YOUR GOAL => Take the line that contains "sin_PI, Hc, Hs." as the first line and the last line of the material below as the final one; reproduce exactly the lines between, inclusive.
··· RECORDS TO PROCESS ···
(** The adapted cone responses of any stimulus under D65. *)
Lemma forward_rgbHpe_D65 (x y z d : R) conditions :
  ViewingConditions.D conditions = Fin d ->
  Fwd.rgbHpe
    (forward_locals (XYZ.mk (Fin x) (Fin y) (Fin z)) D65_WHITE_POINT conditions)
  = (let r := adapt d 94.9278424 * (0.7328 * x + 0.4296 * y + -0.1624 * z) in
     let g := adapt d 103.5391171 * (-0.7036 * x + 1.6975 * y + 0.0061 * z) in
     let b := adapt d 108.7206832 * (0.0030 * x + 0.0136 * y + 0.9834 * z) in
     (Fin (hpe0 r g b), Fin (hpe1 r g b), Fin (hpe2 r g b))).
Proof.
  intros HD. rewrite Fwd_rgbHpe_eq, Fwd_rgc_eq, Fwd_whiteRgb_eq, Fwd_rgb_eq.
  rewrite D65_whiteRgb, HD. cbv zeta. cbn [XYZ.X XYZ.Y XYZ.Z].
  rewrite cat02_fin.
  cbn [XYZ.Y at0 at1 at2 fst snd D65_WHITE_POINT].
  rewrite !adapt_fin by lra. apply hpe_fin.
Qed.

(** The direction of a point of the plane, from the arc tangent of its
    slope. *)
Lemma direction_of_slope (a b : R) :
  0 < a ->
  cos (atan (b / a)) = a / sqrt (a * a + b * b) /\
  sin (atan (b / a)) = b / sqrt (a * a + b * b).
Proof.
  intros Ha.
  assert (0 < a * a + b * b) as Hr2 by nra.
  assert (sqrt (1 + (b / a)²) = sqrt (a * a + b * b) / a) as Hs.
  { replace (1 + (b / a)²) with ((a * a + b * b) / (a * a))
      by (unfold Rsqr; field; lra).
    rewrite sqrt_div_alt by nra.
    rewrite sqrt_square by lra. reflexivity. }
  pose proof (sqrt_lt_R0 _ Hr2) as Hr.
  rewrite cos_atan, sin_atan, Hs. split; field; lra.
Qed.

(** The cosine and the sine of the angle of [Math.atan2]. *)
Lemma Math_atan2_direction (a b : R) :
  a <> 0 \/ b <> 0 ->
  exists t,
    Math_atan2 (Fin b) (Fin a) = Fin t /\
    cos t = a / sqrt (a * a + b * b) /\ sin t = b / sqrt (a * a + b * b).
Proof.
  intros Hab. cbn [Math_atan2].
  destruct (Rtotal_order a 0) as [Ha | [Ha | Ha]].
  - (* a < 0 *)
    rewrite Rltb_false by lra. rewrite Rltb_true by exact Ha.
    assert (0 < - a) as Ha' by lra.
    destruct (direction_of_slope (- b) Ha') as [Hc Hs].
    replace (- b / - a) with (b / a) in Hc, Hs by (field; lra).
    replace (- a * - a + - b * - b) with (a * a + b * b) in Hc, Hs by ring.
    destruct (Rltb b 0); eexists; (split; [reflexivity|]).
    + rewrite cos_minus, sin_minus, cos_PI, sin_PI, Hc, Hs.
      assert (0 < sqrt (a * a + b * b)) by (apply sqrt_lt_R0; nra).
      split; field; lra.
    + rewrite neg_cos, neg_sin, Hc, Hs.
      assert (0 < sqrt (a * a + b * b)) by (apply sqrt_lt_R0; nra).
      split; field; lra.
  - (* a = 0 *)
    subst a. rewrite !Rltb_false by lra.
    assert (b <> 0) as Hb by (destruct Hab; [lra | assumption]).
    replace (0 * 0 + b * b) with (b * b) by ring.
    destruct (Rlt_dec 0 b) as [Hpos | Hneg].
    + rewrite Rltb_true by exact Hpos. eexists. split; [reflexivity|].
      rewrite cos_PI2, sin_PI2, sqrt_square by lra. split; field; lra.
    + rewrite Rltb_false by lra. rewrite Rltb_true by lra.
      eexists. split; [reflexivity|].
      replace (- PI / 2) with (- (PI / 2)) by lra.
      rewrite cos_neg, sin_neg, cos_PI2, sin_PI2.
      replace (b * b) with (- b * - b) by ring.
      rewrite sqrt_square by lra. split; field; lra.
  - (* 0 < a *)
    rewrite Rltb_true by lra. eexists. split; [reflexivity|].
    apply direction_of_slope. lra.
Qed.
···
COMPLETED TASK =>
    + rewrite cos_minus, sin_minus, cos_PI, sin_PI, Hc, Hs.
      assert (0 < sqrt (a * a + b * b)) by (apply sqrt_lt_R0; nra).
      split; field; lra.
    + rewrite neg_cos, neg_sin, Hc, Hs.
      assert (0 < sqrt (a * a + b * b)) by (apply sqrt_lt_R0; nra).
      split; field; lra.
  - (* a = 0 *)
    subst a. rewrite !Rltb_false by lra.
    assert (b <> 0) as Hb by (destruct Hab; [lra | assumption]).
    replace (0 * 0 + b * b) with (b * b) by ring.
    destruct (Rlt_dec 0 b) as [Hpos | Hneg].
    + rewrite Rltb_true by exact Hpos. eexists. split; [reflexivity|].
      rewrite cos_PI2, sin_PI2, sqrt_square by lra. split; field; lra.
    + rewrite Rltb_false by lra. rewrite Rltb_true by lra.
      eexists. split; [reflexivity|].
      replace (- PI / 2) with (- (PI / 2)) by lra.
      rewrite cos_neg, sin_neg, cos_PI2, sin_PI2.
      replace (b * b) with (- b * - b) by ring.
      rewrite sqrt_square by lra. split; field; lra.
  - (* 0 < a *)
    rewrite Rltb_true by lra. eexists. split; [reflexivity|].
    apply direction_of_slope. lra.
Qed.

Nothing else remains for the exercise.